However, if the degree of multiprogramming
increases beyond the maximum which can be supported by the
system, there will not be enough pages in each process's
working set, which increases the probability that any given
memory reference will cause a page fault. This means that
thrashing will begin, and CPU utilization will drop
sharply. The cause of thrashing is thus, that the working
set of one or more processes is too low, increasing page
fault frequency to a wasteful level.
Question 4 (Chap 9; 30 Points)
Consider a two dimensional array A
int A [][] = new int [100][100];
Assume for the sake of argument that A[0][0] is stored at
location 200 in a page memory ssytem with a page size of 200. The text
segment of a small process resides in page 0 (locations 0-199) for
manipulating the matrix A, and every instruction fetch will thus be
from page 0.
Assuming a working set of 3 page frames, how many page faults will be
generated by the following array initialization loops, using LRU
replacement? Assume page frame 1 has the program text in it, and the
other two are used for data access to the matrix. Ignore the page or
pages supporting the stack, and thus containing the variables i and
j, for the purposes of this exercise.
a. for (int j =0; j < 100; j++) {
for (int i = 0; i < 100; i++ ) {
A[i][j] = 0;
}
}
b. for (int i =0; i < 100; i++) {
for (int j = 0; j < 100; j++ ) {
A[i][j] = 0;
}
}
Make sure to read Section 9.9.5, and note that
the book's explanation assumes that the contents of the 2D matrix
A are in row major order, which means that rows are stored
in contiguous main memory locations. Assume that each integer in
the matrix occupies a single memory location.

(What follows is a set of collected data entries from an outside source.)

(** The create path of GlueTables, before its exception handler. *)
Lemma tables_body_failfast ev :
  failfast
    (resourceShareArn <- GlueTables.getResourceShareArn ev ;;
     currentRegion <- process_env_AWS_REGION ;;
     let clients := GlueTables.buildClients currentRegion in
     let ramClient := clients.1 in
     let lakeFormationClient := clients.2 in
     lakeformationDataLakePrincipals <- GlueTables.getLakeFormationDataLakePrincipals ev ;;
     databaseName <- GlueTables.getDatabaseName ramClient resourceShareArn ;;
     existingDataLakeSettings <- GlueTables.getLakeFormationDataLakeSettings lakeFormationClient ;;
     newDataLakeSettings <- GlueTables.buildDataLakeSettings existingDataLakeSettings
                              (Some <$> lakeformationDataLakePrincipals) ;;
     currentCallerIdentityArn <- GlueTables.getCurrentCallerIdentityArn ev ;;
     temporaryDataLakeSettings <- GlueTables.buildDataLakeSettings (Some newDataLakeSettings)
                                    [currentCallerIdentityArn] ;;
     GlueTables.setLakeFormationDataLakeSettings lakeFormationClient temporaryDataLakeSettings ;;
     GlueTables.grantLakeFormationPermission lakeFormationClient databaseName
                                  lakeformationDataLakePrincipals ;;
     GlueTables.setLakeFormationDataLakeSettings lakeFormationClient newDataLakeSettings ;;
     ret ("SUCCESS", @None Reason)).
Proof.
  apply failfast_bind.
  { apply failfast_pure. intros w s.
    unfold GlueTables.getResourceShareArn, GlueTables.validateResourceShareArn, bind.
    destruct (negb _); by eexists. }
  intros resourceShareArn. apply failfast_bind.
  { apply failfast_pure. intros w s. by eexists. }
  intros currentRegion. cbv zeta. apply failfast_bind.
  { apply failfast_pure. intros w s.
    unfold GlueTables.getLakeFormationDataLakePrincipals, GlueTables.getAccountId.
    destruct (exec ACCOUNT_ID_FROM_STACK_REGEX _) as [captured|]; monad; [|by eexists].
    unfold GlueTables.validatePrincipals. destruct (negb _); [by eexists|].
    match goal with |- context [for_of ?l _ w s] =>
      destruct (validate_loop l (captured !! 1) w s) as [x ->] end.
    destruct x; by eexists. }
  intros principals. apply failfast_bind.
  { unfold GlueTables.getDatabaseName, GlueTables.getDatabaseNameArn.
    apply failfast_bind; [|intros databaseArn; destruct (exec _ _);
                            [apply failfast_ret|apply failfast_throw]].
    apply failfast_bind; [apply failfast_send|]. intros response.
    apply failfast_bind; [apply failfast_deref|]. intros resources.
    destruct (Nat.eqb _ _); [apply failfast_throw|].
    apply failfast_bind; [apply failfast_deref|intros first; apply failfast_ret]. }
  intros databaseName. apply failfast_bind.
  { unfold GlueTables.getLakeFormationDataLakeSettings.
    apply failfast_bind; [apply failfast_send|intros; apply failfast_ret]. }
  intros existing. apply failfast_bind.
  { apply failfast_pure. intros w s.
    destruct (buildDataLakeSettings_run existing (Some <$> principals) w s) as (x & Hx & _).
    by exists x. }
  intros new. apply failfast_bind; [apply failfast_ret|]. intros caller.
  apply failfast_bind.
  { apply failfast_pure. intros w s.
    destruct (buildDataLakeSettings_run (Some new) [caller] w s) as (x & Hx & _).
    by exists x. }
  intros temporary. apply failfast_bind.
  { unfold GlueTables.setLakeFormationDataLakeSettings.
    apply failfast_bind; [apply failfast_send|intros; apply failfast_ret]. }
  intros _. apply failfast_bind.
  { unfold GlueTables.grantLakeFormationPermission. apply failfast_for_of. intros p.
    apply failfast_bind; [apply failfast_send|intros; apply failfast_ret]. }
  intros _. apply failfast_bind.
  { unfold GlueTables.setLakeFormationDataLakeSettings.
    apply failfast_bind; [apply failfast_send|intros; apply failfast_ret]. }
  intros _. apply failfast_ret.
Qed.

Lemma tables_stops ev ctx w s :
  ∃ x t errs,
    GlueTables.startCreate ev ctx w s
    = (inr (match x with
            | inl e => ("FAILED", Some (Caught e))
            | inr r => r
            end),
       {| history := history s ++ t; stderr := stderr s ++ errs |}) ∧
    stops_at_rejection x t.
Proof.
  destruct (tables_body_failfast ev w s) as (x & t & errs & Hrun & Hstop).
  unfold GlueTables.startCreate, try_catch.
  match goal with |- context [let (_, _) := ?body w s in _] =>
    assert (Heq : body w s = (x, {| history := history s ++ t; stderr := stderr s ++ errs |}))
      by exact Hrun;
    rewrite Heq; clear Heq end.
  destruct x as [e|r].
  - exists (inl e), t, (errs ++ [render e]). rewrite app_assoc. split; [reflexivity|exact Hstop].
  - exists (inr r), t, errs. split; [reflexivity|exact Hstop].
Qed.

(** * GlueTables, more of every run *)

Lemma last_entry {A} (t0 t1 : list A) (e0 e1 : A) :
  t0 ++ [e0] = t1 ++ [e1] → t0 = t1 ∧ e0 = e1.
Proof. intros H. by apply app_inj_tail in H. Qed.

Lemma clean_not_rejected t request n m : clean t → (request, Rejected n m) ∉ t.
Proof.
  intros Hclean Hin. unfold clean in Hclean. rewrite Forall_forall in Hclean.
  specialize (Hclean _ Hin). discriminate Hclean.
Qed.

(** The calls of a run, with its shape and with the place of a rejected
    call. *)
Lemma tables_handler_stops ev ctx w s :
  RequestType ev = "Create" →
  ∃ st reason t s',
    GlueTables.handler ev ctx w s = (inr (responseBody w ev ctx st None reason), s') ∧
    calls_since s s' = t ∧
    TablesRun ev w st t ∧
    (clean t ∨
     ∃ t0 request n m,
       t = t0 ++ [(request, Rejected n m)] ∧ clean t0 ∧
       st = "FAILED" ∧ reason = Some (Caught (ServiceException n m))).
Proof.
  intros Hc.
  destruct (tables_run ev ctx w s) as (st & reason & t & errs & Hrun & Hshape).
  destruct (tables_stops ev ctx w s) as (x & t' & errs' & Hrun' & Hstop).
  rewrite Hrun in Hrun'. injection Hrun' as Hres Ht _. apply app_inv_head in Ht. subst t'.
  exists st, reason, t. eexists. split; [exact (tables_handler_create _ _ _ _ _ _ Hc Hrun)|].
  split; [apply calls_since_app|]. split; [exact Hshape|].
  destruct Hstop as [Hclean|(t0 & request & n & m & -> & Hclean & ->)]; [by left|].
  right. exists t0, request, n, m. injection Hres as -> ->. by repeat split.
Qed.

(** X13.  A Create request of GlueTables stops at the first call that a
    service rejects: the rejected call is the last call of the run, no call
    before it was rejected, and the run fails with that rejection as its
    reason.  In particular, when a grant is rejected the final settings
    are never written: the run has written the settings once, with the
    role of the Lambda among the administrators, and leaves them so. *)
Theorem a_rejected_call_ends_the_run_of_tables ev ctx w s :
  RequestType ev = "Create" →
  ∃ body s',
    GlueTables.handler ev ctx w s = (inr body, s') ∧
    ∀ request n m,
      (request, Rejected n m) ∈ calls_since s s' →
      body = failed w ev ctx (ServiceException n m) ∧
      (∃ before, calls_since s s' = before ++ [(request, Rejected n m)] ∧ clean before) ∧
      (is_grant request.2 = true →
         count is_put_settings (calls_since s s') = 1 ∧
         ∃ client written admins answer,
           ((client, PutDataLakeSettingsCommand written), answer) ∈ calls_since s s' ∧
           written !! "DataLakeAdmins" = Some (Principals admins) ∧
           LambdaRoleArn (ResourceProperties ev) ∈ identifiers admins).
Proof.
  intros Hc.
  destruct (tables_handler_stops ev ctx w s Hc)
    as (st & reason & t & s' & Hrun & Ht & Hshape & Hstop).
  eexists _, s'. split; [exact Hrun|]. rewrite Ht. clear Ht Hrun.
  intros request n m Hin.
  destruct Hstop as [Hclean|(t0 & request' & n' & m' & -> & Hclean & -> & ->)].
  { by apply clean_not_rejected in Hin. }
  apply elem_of_app in Hin as [Hin|Hin]; [by apply clean_not_rejected in Hin|].
  apply list_elem_of_singleton in Hin. injection Hin as <- <- <-.
  split; [reflexivity|]. split; [by exists t0|]. intros Hgrant.
  remember (t0 ++ [(request, Rejected n m)]) as t eqn:Ht.
  destruct Hshape as [|r1|r1 r2|r1 existing admins r3 db k g Hadm Hg
                      |r1 existing admins r3 db g r4 st Hadm Hg Hst'].
  - by destruct t0.
  - apply (last_entry [] t0) in Ht as [_ Ht]. injection Ht as Hreq _. by subst request.
  - change [?a; ?b] with ([a] ++ [b]) in Ht.
    apply last_entry in Ht as [_ Ht]. injection Ht as Hreq _. by subst request.
  - split.
    { count_calls. by rewrite (count_put_grants _ _ _ _ Hg). }
    eexists _, (elevated ev existing admins), _, r3.
    split; [cbn [app]; right; right; left|]. split; [apply lookup_insert_eq|].
    rewrite identifiers_admins_of, elem_of_new_Set, elem_of_app, list_elem_of_singleton.
    by right.
  - rewrite !app_assoc in Ht. apply last_entry in Ht as [_ Ht].
    injection Ht as Hreq _. by subst request.
Qed.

- The program text will never be the least recently used page,
since program instructions are run between any two assignments
to the array. Therefore, we can ignore the program and consider
only the 2 physical pages for the data. The book assumes that
matrices are stored in row-major order. In initialization loop (a), the
row index (i) is incremented in the inner loop, while the column
index is incremented in the outer loop. As a result, each
increment of the inner loop skips half of the page size by
skipping to the same column position within the next row. Thus,
a new page is referenced every two times around the
inner loop. The number of rows is large enough that no data page will still
be one of the two in memory when it is touched again, so every
second page reference generates a page fault. Since the array A
has 10,000 elements, this leads to a total of 5,000 page faults,
since every other array reference will visit a data page that is not
one of the 2 currently in memory. Add one page fualt for the initial
instruction fetch from the text frame if you wish to be obsessively complete
and loop (a) gives 5,001 page faults.
- In initialization loop (b), the page holding the program
will also never be paged out, for the same reason as in (a). So, once again,
we can assume 2 physical pages for the matrix data. In this case, the
inner loop increments j and thus visits every member of a row before visiting the
next. Thus, each page is entirely initialized and then never
touched again. So there is exactly one page fault per page
holding the array. Since the array has 10,000 elements and the
page size is 200, there will be 10,000 / 200 = 50 page
faults. Again, if you wish to be fanatic, add one for the initial text page
reference, and loop (b) will produce 51 page faults.
-
If you really want to consider the stack page, which holds the loop variables
i and j, then simply add a page frame for the stack to the set. Then, consider that
the loop variables on the stack are accessed frequently, and thus the page
frame supporting the stack will also never be the LRU page, and thus the page
fault behvior is exactly the same, expect that we should add one to
the number of page faults produced by each loop to account for the initial
reference to the stack page.
Question 5 (Chap 10; 30 Points)
Consider a demand-paged computer ssytem where the degree of
multi-programming is currently fixed at four. The system was recently
measured to determine utilization of CPU and the paging disk. The
results are one of the following alternatives. For each case, what is
happening? Can you increase the degree of multiprogramming to increase
the CPU utilization? Is the paging helping to improve performance?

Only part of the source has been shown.